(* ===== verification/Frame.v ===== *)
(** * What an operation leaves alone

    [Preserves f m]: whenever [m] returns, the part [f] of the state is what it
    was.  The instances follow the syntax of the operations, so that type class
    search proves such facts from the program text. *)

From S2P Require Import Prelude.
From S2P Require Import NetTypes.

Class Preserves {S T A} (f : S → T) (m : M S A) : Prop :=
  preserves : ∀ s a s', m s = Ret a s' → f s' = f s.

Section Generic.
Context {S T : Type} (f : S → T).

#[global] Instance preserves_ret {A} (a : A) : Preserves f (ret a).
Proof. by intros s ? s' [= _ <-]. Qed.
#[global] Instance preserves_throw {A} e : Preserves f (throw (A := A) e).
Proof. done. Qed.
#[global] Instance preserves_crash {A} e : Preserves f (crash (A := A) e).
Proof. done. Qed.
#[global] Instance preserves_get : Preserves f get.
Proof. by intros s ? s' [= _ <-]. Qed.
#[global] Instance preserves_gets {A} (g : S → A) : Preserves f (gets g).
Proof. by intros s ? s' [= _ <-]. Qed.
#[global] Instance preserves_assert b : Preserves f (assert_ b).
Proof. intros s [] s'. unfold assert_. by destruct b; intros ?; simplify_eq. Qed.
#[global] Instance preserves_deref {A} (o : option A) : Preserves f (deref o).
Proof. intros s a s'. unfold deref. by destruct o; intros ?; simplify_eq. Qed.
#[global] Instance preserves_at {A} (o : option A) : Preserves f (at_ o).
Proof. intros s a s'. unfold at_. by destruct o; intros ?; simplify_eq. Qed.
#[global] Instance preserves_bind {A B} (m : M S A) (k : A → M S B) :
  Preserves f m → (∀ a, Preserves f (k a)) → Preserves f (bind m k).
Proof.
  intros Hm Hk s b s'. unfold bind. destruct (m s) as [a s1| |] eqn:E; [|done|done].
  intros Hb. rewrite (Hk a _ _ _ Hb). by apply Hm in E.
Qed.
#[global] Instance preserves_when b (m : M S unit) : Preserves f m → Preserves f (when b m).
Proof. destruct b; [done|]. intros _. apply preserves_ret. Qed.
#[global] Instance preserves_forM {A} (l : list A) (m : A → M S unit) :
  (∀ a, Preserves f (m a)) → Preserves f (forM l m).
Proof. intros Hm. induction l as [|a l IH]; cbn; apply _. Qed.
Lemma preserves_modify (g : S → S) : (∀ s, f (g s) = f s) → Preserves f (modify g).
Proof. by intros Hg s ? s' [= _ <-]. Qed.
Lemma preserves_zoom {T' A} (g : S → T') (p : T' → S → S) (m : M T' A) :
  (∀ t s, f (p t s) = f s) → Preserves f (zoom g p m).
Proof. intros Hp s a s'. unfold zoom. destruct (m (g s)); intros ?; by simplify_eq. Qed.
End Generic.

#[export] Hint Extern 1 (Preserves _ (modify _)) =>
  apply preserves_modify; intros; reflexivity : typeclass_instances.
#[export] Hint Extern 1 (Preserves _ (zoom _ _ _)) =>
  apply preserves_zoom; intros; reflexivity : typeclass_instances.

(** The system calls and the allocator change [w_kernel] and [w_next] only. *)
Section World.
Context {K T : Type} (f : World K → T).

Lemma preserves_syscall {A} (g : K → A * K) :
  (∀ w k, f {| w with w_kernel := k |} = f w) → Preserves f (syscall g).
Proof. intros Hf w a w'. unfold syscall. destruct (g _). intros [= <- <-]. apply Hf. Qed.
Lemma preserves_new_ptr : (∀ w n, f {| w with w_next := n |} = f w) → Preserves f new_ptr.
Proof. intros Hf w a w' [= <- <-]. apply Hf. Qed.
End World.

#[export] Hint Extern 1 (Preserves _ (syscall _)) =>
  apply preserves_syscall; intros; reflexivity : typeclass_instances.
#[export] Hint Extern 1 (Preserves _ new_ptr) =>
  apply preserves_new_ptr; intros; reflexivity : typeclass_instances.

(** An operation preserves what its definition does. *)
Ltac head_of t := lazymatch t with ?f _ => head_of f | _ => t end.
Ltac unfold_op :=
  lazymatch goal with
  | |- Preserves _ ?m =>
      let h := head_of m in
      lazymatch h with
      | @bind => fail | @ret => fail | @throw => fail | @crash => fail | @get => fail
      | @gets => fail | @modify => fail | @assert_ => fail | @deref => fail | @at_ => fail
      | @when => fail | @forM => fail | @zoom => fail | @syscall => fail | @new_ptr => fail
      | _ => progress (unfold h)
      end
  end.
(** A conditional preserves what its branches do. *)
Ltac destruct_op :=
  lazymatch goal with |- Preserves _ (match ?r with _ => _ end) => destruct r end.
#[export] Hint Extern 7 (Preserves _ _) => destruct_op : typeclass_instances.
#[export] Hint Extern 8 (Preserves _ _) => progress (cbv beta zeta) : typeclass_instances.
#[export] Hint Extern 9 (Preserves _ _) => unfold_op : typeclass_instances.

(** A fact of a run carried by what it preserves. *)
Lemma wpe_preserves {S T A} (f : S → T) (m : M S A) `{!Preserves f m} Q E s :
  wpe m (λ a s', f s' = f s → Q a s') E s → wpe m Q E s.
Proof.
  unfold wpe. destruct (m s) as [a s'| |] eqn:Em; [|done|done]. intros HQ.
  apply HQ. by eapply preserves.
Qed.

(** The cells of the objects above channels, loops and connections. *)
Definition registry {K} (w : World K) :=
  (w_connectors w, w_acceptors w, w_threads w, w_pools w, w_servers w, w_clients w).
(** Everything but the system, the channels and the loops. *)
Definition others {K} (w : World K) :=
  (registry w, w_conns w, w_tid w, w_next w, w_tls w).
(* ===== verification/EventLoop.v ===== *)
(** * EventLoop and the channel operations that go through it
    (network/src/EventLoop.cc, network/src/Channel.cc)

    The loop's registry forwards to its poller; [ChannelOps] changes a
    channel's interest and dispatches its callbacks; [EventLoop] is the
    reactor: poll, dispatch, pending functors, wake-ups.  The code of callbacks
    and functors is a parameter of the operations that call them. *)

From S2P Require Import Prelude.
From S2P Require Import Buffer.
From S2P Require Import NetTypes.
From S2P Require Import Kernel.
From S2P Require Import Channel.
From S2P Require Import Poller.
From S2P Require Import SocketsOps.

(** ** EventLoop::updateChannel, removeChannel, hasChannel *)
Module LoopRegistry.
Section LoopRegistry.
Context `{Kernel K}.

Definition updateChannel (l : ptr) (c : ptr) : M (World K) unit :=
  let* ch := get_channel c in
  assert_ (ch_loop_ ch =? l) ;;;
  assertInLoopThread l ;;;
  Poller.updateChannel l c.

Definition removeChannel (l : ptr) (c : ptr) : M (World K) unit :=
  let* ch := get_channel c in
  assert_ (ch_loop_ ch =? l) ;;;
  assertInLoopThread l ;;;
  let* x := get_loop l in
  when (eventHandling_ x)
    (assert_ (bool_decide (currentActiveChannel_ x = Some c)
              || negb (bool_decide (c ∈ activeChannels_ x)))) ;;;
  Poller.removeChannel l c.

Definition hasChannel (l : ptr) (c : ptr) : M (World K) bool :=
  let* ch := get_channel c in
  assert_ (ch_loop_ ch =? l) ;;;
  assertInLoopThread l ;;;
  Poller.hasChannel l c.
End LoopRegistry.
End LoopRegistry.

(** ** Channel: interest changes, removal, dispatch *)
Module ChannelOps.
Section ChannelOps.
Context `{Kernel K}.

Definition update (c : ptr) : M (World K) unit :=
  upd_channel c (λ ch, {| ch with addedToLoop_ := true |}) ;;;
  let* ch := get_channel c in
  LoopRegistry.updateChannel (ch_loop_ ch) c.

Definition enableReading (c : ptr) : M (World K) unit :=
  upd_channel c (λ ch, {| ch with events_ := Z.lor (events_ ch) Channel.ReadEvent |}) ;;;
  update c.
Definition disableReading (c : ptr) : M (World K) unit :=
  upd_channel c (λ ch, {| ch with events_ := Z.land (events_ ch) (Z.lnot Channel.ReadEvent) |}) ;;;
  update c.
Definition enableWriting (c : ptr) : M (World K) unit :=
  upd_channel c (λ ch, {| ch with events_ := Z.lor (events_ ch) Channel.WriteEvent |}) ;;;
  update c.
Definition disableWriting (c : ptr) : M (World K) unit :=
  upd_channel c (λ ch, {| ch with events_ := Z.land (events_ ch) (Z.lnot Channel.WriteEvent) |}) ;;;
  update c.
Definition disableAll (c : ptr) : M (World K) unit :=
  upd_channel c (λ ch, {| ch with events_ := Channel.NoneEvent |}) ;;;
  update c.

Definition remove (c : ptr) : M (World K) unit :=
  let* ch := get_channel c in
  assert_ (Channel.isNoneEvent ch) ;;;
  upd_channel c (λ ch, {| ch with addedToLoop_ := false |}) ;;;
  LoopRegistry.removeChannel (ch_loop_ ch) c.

What you will do: The line containing "LoopRegistry.updateChannel (ch_loop_ ch) c." marks the start. Reproduce it and all lines after it through the end of the listing, exactly and alone.

Response area:
  LoopRegistry.updateChannel (ch_loop_ ch) c.

Definition enableReading (c : ptr) : M (World K) unit :=
  upd_channel c (λ ch, {| ch with events_ := Z.lor (events_ ch) Channel.ReadEvent |}) ;;;
  update c.
Definition disableReading (c : ptr) : M (World K) unit :=
  upd_channel c (λ ch, {| ch with events_ := Z.land (events_ ch) (Z.lnot Channel.ReadEvent) |}) ;;;
  update c.
Definition enableWriting (c : ptr) : M (World K) unit :=
  upd_channel c (λ ch, {| ch with events_ := Z.lor (events_ ch) Channel.WriteEvent |}) ;;;
  update c.
Definition disableWriting (c : ptr) : M (World K) unit :=
  upd_channel c (λ ch, {| ch with events_ := Z.land (events_ ch) (Z.lnot Channel.WriteEvent) |}) ;;;
  update c.
Definition disableAll (c : ptr) : M (World K) unit :=
  upd_channel c (λ ch, {| ch with events_ := Channel.NoneEvent |}) ;;;
  update c.

Definition remove (c : ptr) : M (World K) unit :=
  let* ch := get_channel c in
  assert_ (Channel.isNoneEvent ch) ;;;
  upd_channel c (λ ch, {| ch with addedToLoop_ := false |}) ;;;
  LoopRegistry.removeChannel (ch_loop_ ch) c.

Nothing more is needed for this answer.